ClickHouse unauthorized DROP TABLE: auditing DDL and privilege anomalies
A production table disappears. An application returns “table does not exist.” In ClickHouse, DROP TABLE removes the table definition and MergeTree data parts from disk immediately. On replicated tables, a single ON CLUSTER command propagates through the coordination service and can erase the table everywhere before you intervene. There is no native undo.

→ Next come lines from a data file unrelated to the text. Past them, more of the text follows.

(** The head of the audio block, with the [try] body [play] and the test
    [resume] made before [setState(SPEAKING)] as parameters.  The boolean
    of the result is [false] when the handler has returned (or its promise
    has rejected) and the blocks after the audio block are not run. *)
Definition playAudio (resume : bool) (play : string -> Action)
    (sc : option ServerContent) (st : St) : St * list Effect * bool :=
  match audioDataOf sc with
  | Some audioData =>
      if Js.truthy audioData && negb (isClosingRef st) then
        match outputAudioContextRef st with
        | None => (st, [], false)
        | Some _ =>
            if resume then
              let (st1, e1) := play audioData (setState SPEAKING st) in
              (st1, e1, true)
            else (st, [], false)
        end
      else (st, [], true)
  | None => (st, [], true)
  end.

(** [onmessage], with what differs between the two files as parameters:
    the shape of the acknowledgement, how the transcription fragments are
    accumulated, and the audio block. *)
Definition onmessageWith (wrap : FunctionResponse -> FunctionResponses)
    (accumulate : option ServerContent -> St -> St)
    (audio : option ServerContent -> St -> St * list Effect * bool)
    (env : Env) (message : LiveServerMessage) : Action :=
  fun st =>
    if isClosingRef st then (st, [])
    else
      let (st1, e1) := handleToolCall wrap message st in
      let sc := serverContent message in
      let st2 := accumulate sc st1 in
      let '(st3, e3, continue) := audio sc st2 in
      if continue then
        let (st4, e4) := handleTurnEnd env sc st3 in
        (st4, e1 ++ e3 ++ e4)%list
      else (st3, e1 ++ e3)%list.

(** ** Tool calls with [args] as the SDK declares it *)

(** The [args] object of a call; [args_mood] is [args.mood]. *)
Record FunctionArgs := { args_mood : option string }.

(** One element of [message.toolCall.functionCalls], its [args] optional
    as in the type of the SDK. *)
Record SdkFunctionCall := {
  sdk_id : option string;
  sdk_name : option string;
  sdk_args : option FunctionArgs
}.

Record SdkMessage := {
  sdk_functionCalls : option (list SdkFunctionCall);
  sdk_serverContent : option ServerContent
}.

(** The call as the loop body has it once [fc.args] is read. *)
Definition withArgs (fc : SdkFunctionCall) : FunctionCall :=
  {| fc_id := sdk_id fc;
     fc_name := sdk_name fc;
     fc_mood := match sdk_args fc with
                | Some args => args_mood args
                | None => None
                end |}.

(** [(fc.args as any).mood] is evaluated for a call named [setMood]
    only, and throws a [TypeError] when that call has no [args]. *)
Definition throws (fc : SdkFunctionCall) : bool :=
  isSetMood (withArgs fc) &&
  match sdk_args fc with
  | Some _ => false
  | None => true
  end.

(** [for (const fc of functionCalls)] on the calls of the SDK.  The
    boolean is [false] when the [TypeError] has left the loop: what the
    calls before it did stays done, their acknowledgements are queued
    behind the session promise and are sent. *)
Fixpoint handleSdkCalls (wrap : FunctionResponse -> FunctionResponses)
    (fcs : list SdkFunctionCall) (st : St) : St * list Effect * bool :=
  match fcs with
  | [] => (st, [], true)
  | fc :: rest =>
      if throws fc then (st, [], false)
      else
        let (st1, e1) := handleFunctionCall wrap (withArgs fc) st in
        let '(st2, e2, completed) := handleSdkCalls wrap rest st1 in
        (st2, (e1 ++ e2)%list, completed)
  end.

(** [onmessage] on a message of the SDK.  The handler is an [async]
    function: the [TypeError] rejects its promise, and nothing that
    follows the loop is run. *)
Definition onmessageSdkWith (wrap : FunctionResponse -> FunctionResponses)
    (accumulate : option ServerContent -> St -> St)
    (audio : option ServerContent -> St -> St * list Effect * bool)
    (env : Env) (message : SdkMessage) : Action :=
  fun st =>
    if isClosingRef st then (st, [])
    else
      let '(st1, e1, completed) :=
        match sdk_functionCalls message with
        | Some fcs => handleSdkCalls wrap fcs st
        | None => (st, [], true)
        end in
      if completed then
        let sc := sdk_serverContent message in
        let st2 := accumulate sc st1 in
        let '(st3, e3, continue) := audio sc st2 in
        if continue then
          let (st4, e4) := handleTurnEnd env sc st3 in
          (st4, e1 ++ e3 ++ e4)%list
        else (st3, e1 ++ e3)%list
      else (st1, e1).

(** [onclose], a closure over the [state] of the render that created
    [startConversation]. *)
Definition onclose (captured : AppState) (st : St) : St :=
  match captured with
  | SLEEP | ERROR => st
  | _ => setState IDLE st
  end.

(** [onopen]: the phase; the wiring of the capture graph has no effect on
    the session state. *)
Definition onopen (st : St) : St := setState LISTENING st.

(** [scriptProcessor.onaudioprocess] and the continuation it hands to
    [sessionPromise.then]. *)
Section Capture.

Variable Float32Array : Type.
Variable createPcmBlob : Float32Array -> PcmBlob.

(** The synchronous part: [None] when the frame is dropped at once, else
    the blob queued behind [sessionPromise]. *)
Definition onaudioprocess (inputData : Float32Array) (st : St) : option PcmBlob :=
  if isClosingRef st then None else Some (createPcmBlob inputData).

(** [(session) => { if (session && !isClosingRef.current) ... }], run when
    the promise has resolved, on the state of that moment. *)
Definition sendWhenReady (session : option Session) (pcmBlob : PcmBlob)
    (st : St) : list Effect :=
  match session with
  | Some _ => if negb (isClosingRef st) then [SendRealtimeInput pcmBlob] else []
  | None => []
  end.

End Capture.

(** The wake-word loop of [recognition.onresult]: the results from
    [event.resultIndex] on, in order, up to the first final one whose
    lower-cased transcript includes a trigger.  The call
    [startConversation()] is recorded; its body is [startConversation]. *)
Fixpoint scanResults (triggers : list string) (recognition : Recognition)
    (rs : list SpeechRecognitionResult) : list Effect :=
  match rs with
  | [] => []
  | r :: rest =>
      if isFinal r
         && Js.some (fun t => Js.includes (Js.toLowerCase (transcript r)) t) triggers
      then [RecognitionStop recognition; CallStartConversation]
      else scanResults triggers recognition rest
  end.

Definition onresultWith (triggers : list string) (recognition : Recognition)
    (event : SpeechRecognitionEvent) : list Effect :=
  scanResults triggers recognition (skipn (resultIndex event) (results event)).

(** [recognition.onend] (and [recognition.onerror] of
    [src/unnamed/part_000]): [state] is the constant the closure captured. *)
Definition onend (recognition : Recognition) : list Effect :=
  if AppState_eqb (rec_state recognition) STANDBY
  then [RecognitionStart recognition] else [].

(** The CLEAR button and the Dismiss button. *)
Definition clearTranscripts (st : St) : St := setTranscripts [] st.

Definition dismissError (st : St) : St := setErrorMessage None st.

(** How an attempt to start a session goes. *)
Inductive StartOutcome :=
| MissingApiKey
| ThrowsBeforeContexts (message : option string)
| ThrowsAfterContexts (message : option string)
| ConnectCalled.

Definition openContexts (st : St) : St :=
  set_outputAudioContextRef (Some {| sampleRate := 24000 |})
    (set_audioContextRef (Some {| sampleRate := 16000 |}) st).

(** ** [src/App.tsx] *)

Module App.

Definition accumulate (sc : option ServerContent) (st : St) : St :=
  match sc with
  | None => st
  | Some c =>
      let st1 :=
        match outputTranscription c with
        | Some t =>
            set_currentOutputTranscription
              (currentOutputTranscription st ++ Js.orEmpty (transcription_text t)) st
        | None => st
        end in
      match inputTranscription c with
      | Some t =>
          set_currentInputTranscription
            (currentInputTranscription st1 ++ Js.orEmpty (transcription_text t)) st1
      | None => st1
      end
  end.

(** The body of [try { ... } catch (e) { console.error(e); }]. *)
Definition play (env : Env) (audioData : string) : Action :=
  fun st =>
    match AudioUtils.decode audioData with
    | None => (st, [ConsoleError])
    | Some rawData =>
        match AudioUtils.decodeAudioData rawData 1 with
        | None => (st, [ConsoleError])
        | Some buffer => scheduleBuffer env buffer st
        end
    end.

Definition onmessage (env : Env) (message : LiveServerMessage) : Action :=
  onmessageWith ResponseObject accumulate (playAudio true (play env)) env message.

Definition onmessageSdk (env : Env) (message : SdkMessage) : Action :=
  onmessageSdkWith ResponseObject accumulate (playAudio true (play env)) env message.

(** [onerror]: the call [cleanupResources()] is not awaited; its segments
    are run here with no other callback in between. *)
Definition onerror (err : TransportError) : Action :=
  (emit ConsoleError ;;
   pure (setErrorMessage (Some "Network stability issues. Reconnecting...")) ;;
   pure (setState ERROR) ;;
   cleanupResources)%action.

(** The [catch] block of [startConversation]. *)
Definition startFailed (message : option string) : Action :=
  (pure (setErrorMessage message) ;; pure (setState ERROR) ;; cleanupResources)%action.

(** [startConversation] up to [await sessionPromise]. *)
Definition startConversation (outcome : StartOutcome) : Action :=
  (cleanupResources ;;
   pure (setState CONNECTING) ;;
   pure (setErrorMessage None) ;;
   match outcome with
   | MissingApiKey => startFailed (Some "API Key is missing.")
   | ThrowsBeforeContexts m => startFailed m
   | ThrowsAfterContexts m => pure openContexts ;; startFailed m
   | ConnectCalled => pure openContexts
   end)%action.

(** [sessionRef.current = await sessionPromise], and its rejection. *)
Definition sessionResolved (s : Session) (st : St) : St := set_sessionRef (Some s) st.

Definition sessionRejected (message : option string) : Action := startFailed message.

Definition triggers : list string := ["salin"; "hoy salin"; "hey salin"].

Definition onresult := onresultWith triggers.

(** [enableWakeWord]: [supported] tells whether the browser has a
    [SpeechRecognition] constructor, [id] names the object it builds. *)
Definition enableWakeWord (supported : bool) (id : nat) : Action :=
  fun st =>
    if supported then
      let recognition := {| rec_id := id; rec_state := state st |} in
      (setState STANDBY (set_recognitionRef (Some recognition) st),
       [RecognitionStart recognition])
    else (st, []).

Definition toggleStandby (supported : bool) (id : nat) : Action :=
  fun st =>
    if AppState_eqb (state st) STANDBY then
      (setState IDLE st,
       match recognitionRef st with
       | Some r => [RecognitionStop r]
       | None => []
       end)
    else enableWakeWord supported id st.

End App.

(** ** [src/unnamed/part_000] *)

Module Part000.

Definition accumulate (sc : option ServerContent) (st : St) : St :=
  match sc with
  | None => st
  | Some c =>
      match outputTranscription c with
      | Some t =>
          set_currentOutputTranscription
            (currentOutputTranscription st ++ Js.orEmpty (transcription_text t)) st
      | None =>
          match inputTranscription c with
          | Some t =>
              set_currentInputTranscription
                (currentInputTranscription st ++ Js.orEmpty (transcription_text t)) st
          | None => st
          end
      end
  end.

This guide is for finding out what happened, determining blast radius, and closing the gaps.
What this means
DROP TABLE is not a slow failure. It removes the table definition and data parts from disk immediately. ReplicatedMergeTree propagates the drop through the coordination service, so a single command can replicate across the cluster before you can intervene. There is no DDL rollback log.
The most common cause is an over-privileged default user. In many legacy deployments, the default account has no password and broad grants. Applications, analysts, or automation that connect as default can execute destructive DDL. Cluster-wide ON CLUSTER commands amplify the risk because they execute on every reachable node.
Common causes
| Cause | What it looks like | First thing to check |
|---|---|---|
Over-privileged default user | DROP executed by user default from an unexpected host | system.query_log filtered by user = 'default' and query_kind = 'Drop' |
| Compromised service account | DROP issued from a client host outside the known fleet | client_hostname and query timestamp in system.query_log |
| Human error via client tool | Analyst connected to production instead of staging | user and client_hostname at the exact event time |
| Application or migration bug | Unintended DROP during a deployment | DDL queries from deployment hosts just before the incident, or failed migration queries in system.query_log |
| Malicious insider or lateral movement | Large SELECT exports followed by DROP from the same session | Correlate high read_bytes with DDL in system.query_log |
Quick checks
Run these immediately. They are read-only.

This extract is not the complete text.